The developer of a large wind farm proposed off Victoria’s coast says the project could be operational in the next six years if state and federal governments draft efficient regulations for the fledgling industry and co-ordinate access to the grid.

Just days after the Albanese government began consultations on permitting wind projects in the waters off Victoria’s Gippsland region, Scotland-based Flotation Energy said it had determined its 1.5-gigawatt Seadragon wind project may be able to start supplying clean power sooner than the 2030 start date it had originally targeted.

Laws allowing offshore wind projects were put through parliament only last year and came into force in June.

Laws allowing offshore wind projects were put through parliament only last year and came into force in June.

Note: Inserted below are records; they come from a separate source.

(** ** Theorems *)

(** C10: The Redis session store is a refinement of the abstract store: from
    its creation on, as long as no entry has had the time to expire, every
    sequence of calls, on any server that behaves as documented, is answered
    as a map from typed keys would: sessions by id and by BPP, catalog and
    preorder states, runs, counters, transaction routes and payloads do not
    interfere, and a deleted session leaves nothing behind. *)
Theorem session_store_refines {B} `{Bytes B} `{SessionWire B} {R} `{!RedisServer B R} ttl t0 t1
    (cs : list (Z * any_call B)) :
  (0 < t1 - t0 ≤ Z.min ttl txn_ttl)%Z → calls_in t0 t1 cs →
  (st_calls cs (mkSessionRedis (R := R) ttl r_empty)).1 = (st_calls cs astore_empty).1.
Proof.
  intros Hw Hcs.
  pose proof (st_calls_repr (StateStoreRefines0 := session_redis_refines (R := R) ttl t0 t1 Hw) cs
    (mkSessionRedis ttl r_empty) astore_empty Hcs) as Hp.
  by apply Hp, repr_empty.
Qed.

(** Bytes for the witnesses: texts and encoded values side by side. *)
Inductive demo_bytes :=
  | DText (s : string) | DSession (s : Session) | DCatalog (c : CatalogState)
  | DPreorder (p : PreorderState) | DRun (r : Run).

If it proceeds, it will be one of the first offshore wind farms built in Australia.

Flotation Energy’s Australian managing director Tim Sawyer will use a speech on Thursday to declare that the company is “ready to deliver” on an expected $6 billion investment over the life of the Seadragon project, and will call on government leaders to take lessons from established offshore wind industries elsewhere in the world.

“We need the federal and state governments to work together to deliver a streamlined regulatory framework and staff up their departments to deal with this, so we can get on with the job of a strong offshore wind industry Australia,” Sawyer will tell the Gippsland New Energy Conference.

“Co-ordinated and timely access to the grid is also a key issue and needs to be a policy focus, with port infrastructure a key enabler.”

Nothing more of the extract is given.